Why you might ask were we staying in the Grand Hotel when we had come to experience the poverty, death, disease and general dark side of India? It had been Mother Teresa’s suggestion because she, rightly, understood that we would not be able to cope if we lived with her.

The time we had in that amazing city was full to the brim with the contrasts of our world: deep unimaginable poverty and suffering and great wealth such as we experienced in our hotel. It was a shock to the system of course but all the better for that because that sadly, is the world we live in isn’t it? Like the story of Lazarus and the rich man in the bible as Lazarus lived against the wall of the rich man’s property and was never even noticed. There were Lazarus’s everywhere we went.

I will not write in detail - I will save that for another time but I want to try to explain the transforming effect of this journey. For the first time in my life I touched a literally awesome combination of desperate suffering and joy. Joy? How could that be? I do not know exactly but I do know that in the midst of the suffering: hunger, disease, lonely death on the streets, abandonment of children - in the midst of that we met amazing human generosity and and care. We met people sharing out of their meagre possessions in order to help another who had less. We met hospitality and kindness. We also from time to time met people who did not like us because we were white. The first time I had ever experienced the kind of prejudice which black people and Indians had faced constantly in our world. What an experience that was and it opened my eyes to yet another human reality that was never any real part of my life experience.

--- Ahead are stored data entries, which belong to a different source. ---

Lemma isValid_gradeValue (g : Grade.t) :
  Untyped.isValid (gradeValue g) = Returned (isValid g).
Proof.
  unfold Untyped.isValid, isValid.
  rewrite getProp_score, getProp_max. cbn [Untyped.bind].
  rewrite !notNull_scalarValue.
  destruct (not_null (Grade.score g)); [|reflexivity].
  destruct (not_null (Grade.max g)); [|reflexivity].
  unfold Untyped.greater. now rewrite ToNumber_scalarValue.
Qed.

Lemma filterM_gradeValue (grades : list Grade.t) :
  Untyped.filterM Untyped.isValid (map gradeValue grades)
  = Returned (map gradeValue (validGrades grades)).
Proof.
  induction grades as [|g rest IH]; simpl; [reflexivity|].
  rewrite isValid_gradeValue, IH. simpl. now destruct (isValid g).
Qed.

Lemma plus_scalarValue (sum : number) (v : scalar) :
  Untyped.plus (VNum sum) (scalarValue v) = Returned (VNum (Num.add sum (to_number v))).
Proof. now destruct v. Qed.

(** [reduce] over items made from typed ones, with a callback that
    returns a number. *)
Lemma reduceM_numbers {A B : Type} (f : value -> B -> outcome value) (h : A -> B)
      (g : number -> A -> number) (l : list A) :
  (forall acc x, f (VNum acc) (h x) = Returned (VNum (g acc x))) ->
  forall acc, Untyped.reduceM f (map h l) (VNum acc) = Returned (VNum (fold_left g l acc)).
Proof.
  intros Hf. induction l as [|x l IH]; intros acc; simpl; [reflexivity|].
  rewrite Hf. simpl. apply IH.
Qed.

(** On an array of grade items the two versions of
    [calculateCategoryAverage] agree. *)
Lemma calculateCategoryAverage_agrees (grades : list Grade.t) :
  Untyped.calculateCategoryAverage (VArr (map gradeValue grades))
  = Returned (resultValue (calculateCategoryAverage grades)).
Proof.
  unfold Untyped.calculateCategoryAverage, calculateCategoryAverage.
  rewrite filterM_gradeValue. cbn [Untyped.bind]. rewrite length_map.
  destruct (Nat.eqb (List.length (validGrades grades)) 0); [reflexivity|].
  rewrite (reduceM_numbers _ gradeValue
             (fun sum g => Num.add sum (to_number (Grade.score g)))).
  2:{ intros acc x. rewrite getProp_score. apply plus_scalarValue. }
  cbn [Untyped.bind].
  rewrite (reduceM_numbers _ gradeValue
             (fun sum g => Num.add sum (to_number (Grade.max g)))).
  2:{ intros acc x. rewrite getProp_max. apply plus_scalarValue. }
  reflexivity.
Qed.

Lemma withAverage_categoryValue (c : Category.t) :
  Untyped.withAverage (categoryValue c)
  = Returned (averagedValue
                (mkAveraged c (calculateCategoryAverage (Category.grades c)))).
Proof.
  unfold Untyped.withAverage. destruct c as [i n w gs].
  unfold categoryValue. simpl getProp. cbn [Untyped.bind].
  now rewrite calculateCategoryAverage_agrees.
Qed.

Lemma mapM_categoryValue (categories : list Category.t) :
  Untyped.mapM Untyped.withAverage (map categoryValue categories)
  = Returned (map averagedValue
                  (map (fun cat => mkAveraged cat
                                     (calculateCategoryAverage (Category.grades cat)))
                       categories)).
Proof.
  induction categories as [|c rest IH]; simpl; [reflexivity|].
  rewrite withAverage_categoryValue. cbn [Untyped.bind]. rewrite IH. reflexivity.
Qed.

Lemma filter_averagedValue (l : list averaged) :
  filter (fun c => Untyped.notNull (Untyped.average c)) (map averagedValue l)
  = map averagedValue (filter hasAverage l).
Proof.
  induction l as [|c l IH]; simpl; [reflexivity|].
  unfold hasAverage at 1. destruct (average c); simpl; now rewrite IH.
Qed.

Lemma weight_callback (acc : number) (c : averaged) :
  Untyped.plus (VNum acc)
               (orElse (Untyped.weight (averagedValue c)) (VNum Num.zero))
  = Returned (VNum (Num.add acc (weightOrZero c))).
Proof.
  unfold averagedValue, weightOrZero, orElse, Num.or. simpl.
  now destruct (Num.truthy (Category.weight (cat c))).
Qed.

Lemma product_callback (acc : number) (c : averaged) :
  Untyped.bind (Untyped.times (Untyped.average (averagedValue c))
                              (orElse (Untyped.weight (averagedValue c)) (VNum Num.zero)))
               (fun term => Untyped.plus (VNum acc) term)
  = Returned (VNum (Num.add acc (Num.mul (averageNumber c) (weightOrZero c)))).
Proof.
  unfold averagedValue, weightOrZero, averageNumber, orElse, Num.or. simpl.
  destruct (average c); now destruct (Num.truthy (Category.weight (cat c))).
Qed.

I do not want this to make light of the suffering which is real and horrible but I knew that one of the most transforming parts of this journey was that I learned first hand some of the wonderful goodness of human beings in the face of terrible adversity. This was the beginning of a transformation in myself and in the direction I would take with the remainder of my life. I learned something of what the poor have to give to the rich and about the real richness of life. Time and again we met people whose misery should have crushed them and it did not. It deepened my faith and my hope and made me want to spend the rest of my life trying to find that core of joy.

1 comment:

Anonymous said...

You stirred up a lot of memories and emotions while reading this piece. I went to India in I think 1992 and conditions were no different from the ones you experienced twenty years before. It was a transforming time for me too. Poverty is relative, I am much better off than the vast majority of Indian people, yet in Canada I live below the poverty line. I don't feel poor at all, I have all the physical stuff I need. And I am rich in my friends and the love they give me.